§ WHAT THE TASK ASKS:
Among the lines of data below, reproduce only those from the one with "End QueryFacts." through the one with "apply list_elem_of_In, elem_of_map_to_list in", exactly as they stand, both ends included.

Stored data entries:

(** The query never raises once the cache directory is there or can be
    made and the artifact path is one the system accepts, and turns a
    raising source into an error log and [None]. When the directory cannot
    be made, the exception of [mkdir] reaches the caller; when there is no
    artifact and the system refuses the artifact path, the [OSError] of
    [exists] does. *)
Lemma query_outcome (start_time end_time dir : string)
    (force : bool) (w : world W) :
  let r := query start_time end_time dir force w in
  let name := cache_filename start_time end_time in
  (can_mkdir (files w) dir = true ->
   (entries_at (files w) dir !! name = None -> path_fits dir name = true) ->
   (exists v, result r = Ok v)
   /\ (count_events is_source_call (events r) <> 0 ->
       fst (source start_time end_time (source_state w)) = SrcRaises ->
       result r = Ok None
       /\ In (EvLog ERROR (MsgQueryFailed SourceError)) (events r)))
  /\ (can_mkdir (files w) dir = false ->
      result r = Raise (mkdir_error (files w) dir) /\ events r = [])
  /\ (can_mkdir (files w) dir = true ->
      entries_at (files w) dir !! name = None ->
      path_fits dir name = false ->
      result r = Raise OSError
      /\ count_events is_source_call (events r) = 0).
Proof.
  cbn zeta. split; [| split].
  - intros Hcan Hfit. rewrite (query_run _ _ _ _ _ Hcan Hfit). cbn zeta.
    rewrite fetch_run. cbn zeta.
    destruct (source start_time end_time (source_state (made_dir dir w)))
      as [[| |t] s] eqn:Hsrc; rewrite made_dir_source in Hsrc; rewrite Hsrc;
      [| | destruct (df_empty t);
           [| destruct (files (made_dir dir w) !! dir) as [[| |es]|];
              [| | destruct (es !! _) as [[]|] |]]];
      (destruct (if force then None else _) as [nd|];
       [destruct (cached read_excel nd) as [df|e] |]);
      cbn [result final events fst snd];
      (split; [eauto |]); intros Hcalled Hraise; try discriminate;
      try (exfalso; apply Hcalled; rewrite count_app;
           rewrite (mkdir_events_count is_source_call) by reflexivity;
           reflexivity);
      (split; [reflexivity |]);
      repeat (apply in_or_app; right); cbn; tauto.
  - intros Hcan. rewrite (query_run_bad _ _ _ _ _ Hcan). now split.
  - intros Hcan Hmiss Hfit.
    rewrite (query_run_refused _ _ _ _ _ Hcan Hmiss Hfit).
    split; [reflexivity |]. now apply mkdir_events_count.
Qed.

End QueryFacts.

(** ** Running the cache administration *)

Section AdminFacts.

Local Open Scope list_scope.

Context {W : Type}.

Lemma glob_run (dir pat : string) (w : world W) :
  str_contains "**" pat = false ->
  Path_glob dir pat w
    = (Ok (names_matching pat (entries_at (files w) dir)), w, []).
Proof. unfold Path_glob. now intros ->. Qed.

Lemma glob_of_ok (pattern : option string) :
  plain_pattern pattern = true -> str_contains "**" (glob_of pattern) = false.
Proof.
  destruct pattern as [[|c p]|]; try reflexivity.
  apply no_double_star.
Qed.

Lemma names_matching_in (pat : string) (es : gmap string node) (n : string) :
  In n (names_matching pat es)
  <-> is_Some (es !! n) /\ Glob.fnmatch n pat = true.
Proof.
  unfold names_matching. rewrite List.filter_In, in_map_iff. split.
  - intros [[[n' nd] [<- Hin]] Hm]. split; [| exact Hm].
    apply list_elem_of_In, elem_of_map_to_list in Hin. cbn. eauto.
  - intros [[nd Hnd] Hm]. split; [| exact Hm].
    exists (n, nd). split; [reflexivity |].
    now apply list_elem_of_In, elem_of_map_to_list.
Qed.

(** The directory after the loop. *)
Lemma unlink_one_lookup (es : gmap string node) (name n : string) :
  unlink_one es name !! n
    = match es !! n with
      | Some (File bytes) => if decide (n = name) then None else Some (File bytes)
      | o => o
      end.
Proof.
  unfold unlink_one. destruct (decide (n = name)) as [->|Hne].
  - destruct (es !! name) as [[bytes|]|] eqn:Hnd; rewrite ?Hnd; try reflexivity.
    now rewrite lookup_delete_eq.
  - destruct (es !! name) as [[bytes|]|]; rewrite ?lookup_delete_ne by congruence;
      now destruct (es !! n) as [[]|].
Qed.

Lemma unlinked_lookup (names : list string) (es : gmap string node)
    (n : string) :
  unlinked names es !! n
    = match es !! n with
      | Some (File bytes) =>
          if decide (n ∈ names) then None else Some (File bytes)
      | o => o
      end.
Proof.
  revert es. induction names as [|name names IH]; intros es.
  - cbn. now destruct (es !! n) as [[]|].
  - unfold unlinked in *. cbn [foldl]. rewrite IH, unlink_one_lookup.
    destruct (es !! n) as [[bytes|]|]; try reflexivity.
    destruct (decide (n = name)) as [->|Hne].
    + destruct (decide (name ∈ name :: names)) as [|Hn]; [reflexivity |].
      exfalso. apply Hn. apply elem_of_cons. now left.
    + destruct (decide (n ∈ names)) as [Hin|Hin];
        destruct (decide (n ∈ name :: names)) as [Hin'|Hin'];
        try reflexivity; exfalso.
      * apply Hin'. apply elem_of_cons. now right.
      * apply elem_of_cons in Hin' as [->|]; [now apply Hne | now apply Hin].
Qed.

Lemma unlink_trace_unlinks (dir : string) (names : list string)
    (es : gmap string node) (d n : string) :
  In (EvUnlink d n) (unlink_trace dir names es) <-> d = dir /\ In n names.
Proof.
  revert es. induction names as [|name names IH]; intros es; cbn.
  - tauto.
  - rewrite IH. split.
    + intros [H | [H | H]]; [injection H as <- <- | discriminate |]; tauto.
    + intros [-> [-> | H]]; [now left | right; right; tauto].
Qed.
(** * pc-automation-suite: the automation engine of [src/main.js]

    A shallow embedding of the Electron main process: the module-level
    variables, the electron-store contents, Node's timer table and the calls
    made to robotjs and to the renderer are the fields of one [State]; every
    IPC handler, the global key listener and every timer callback is a
    computation in a small state-and-exception monad [JS].

    JavaScript numbers are IEEE binary64 values, modelled by Rocq's primitive
    floats, so [100 / speed] is the very division the program performs
    (including [100 / 0 = Infinity]). *)

From Stdlib Require Import List ZArith String Ascii Bool Lia Floats Uint63.
Import ListNotations.

Set Implicit Arguments.

(** ** JavaScript values used by the engine *)

Definition number := float.

(** An array index (or [Array.prototype.length]) as a JavaScript number. *)
Definition num_of_nat (n : nat) : number :=
  PrimFloat.of_uint63 (Uint63.of_Z (Z.of_nat n)).

(** [v || d] on an optional string: [undefined] and the empty string are falsy. *)
Definition or_string (v : option string) (d : string) : string :=
  match v with
  | Some s => if String.eqb s "" then d else s
  | None => d
  end.

(** [v || d] on an optional number: [undefined], [0], [-0] and [NaN] are falsy. *)
Definition or_number (v : option number) (d : number) : number :=
  match v with
  | Some n => if PrimFloat.is_zero n || PrimFloat.is_nan n then d else n
  | None => d
  end.
(** X7.  When [fetch_production] returns a record, every figure of a
    category that is present in the mapping of the region is copied as it
    is, with no conversion: the output value is the very value of the
    payload, under the output key of the category ([Co-Gen] under
    ["unknown"], the capacity of [Battery] under ["battery storage"], its
    generation under ["battery"] of [storage]). *)
Theorem fetch_production_copies_present_figures
    L zone_key session target_datetime tr r tr' :
  fetch_production L zone_key session target_datetime tr = (Ok r, tr') →
  ∃ obj productions,
    fetch L session tr = (Ok obj, tr')
    ∧ payload_region obj "New Zealand" = Ok (VDict productions)
    ∧ (∀ provider out entry, (provider, out) ∈ generation_categories →
         productions !! provider = Some entry →
         ∃ e v, entry = VDict e ∧ e !! "generation" = Some v
                ∧ production r !! out = Some v)
    ∧ (∀ provider out entry, (provider, out) ∈ capacity_categories →
         productions !! provider = Some entry →
         ∃ e v, entry = VDict e ∧ e !! "capacity" = Some v
                ∧ capacity r !! out = Some v)
    ∧ (∀ entry, productions !! "Battery" = Some entry →
         ∃ e v, entry = VDict e ∧ e !! "generation" = Some v
                ∧ storage r !! "battery" = Some v).
Proof.
  intros H.
  destruct (fetch_production_Ok _ _ _ _ _ _ _ H)
    as (obj & ts & productions & _ & Hfetch & _ & _ & Hregion & Hdata).
  destruct (production_data_Ok _ _ _ _ Hdata)
    as (_ & _ & _ & _ & Hgen & Hcap & (vb & Hvb & Hsto) & _).
  exists obj, productions. repeat split; try done.
  - intros provider out entry Hin Hentry.
    destruct (Hgen _ _ Hin) as (v & Hv & Hout).
    rewrite (category_present _ _ _ _ Hentry) in Hv.
    apply py_getitem_Ok in Hv as (e & -> & Hv). eauto.
  - intros provider out entry Hin Hentry.
    destruct (Hcap _ _ Hin) as (v & Hv & Hout).
    rewrite (category_present _ _ _ _ Hentry) in Hv.
    apply py_getitem_Ok in Hv as (e & -> & Hv). eauto.
  - intros entry Hentry.
    rewrite (category_present _ _ _ _ Hentry) in Hvb.
    apply py_getitem_Ok in Hvb as (e & -> & Hv). eauto.
Qed.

§ EXERCISE RESPONSE:
End QueryFacts.

(** ** Running the cache administration *)

Section AdminFacts.

Local Open Scope list_scope.

Context {W : Type}.

Lemma glob_run (dir pat : string) (w : world W) :
  str_contains "**" pat = false ->
  Path_glob dir pat w
    = (Ok (names_matching pat (entries_at (files w) dir)), w, []).
Proof. unfold Path_glob. now intros ->. Qed.

Lemma glob_of_ok (pattern : option string) :
  plain_pattern pattern = true -> str_contains "**" (glob_of pattern) = false.
Proof.
  destruct pattern as [[|c p]|]; try reflexivity.
  apply no_double_star.
Qed.

Lemma names_matching_in (pat : string) (es : gmap string node) (n : string) :
  In n (names_matching pat es)
  <-> is_Some (es !! n) /\ Glob.fnmatch n pat = true.
Proof.
  unfold names_matching. rewrite List.filter_In, in_map_iff. split.
  - intros [[[n' nd] [<- Hin]] Hm]. split; [| exact Hm].
    apply list_elem_of_In, elem_of_map_to_list in Hin. cbn. eauto.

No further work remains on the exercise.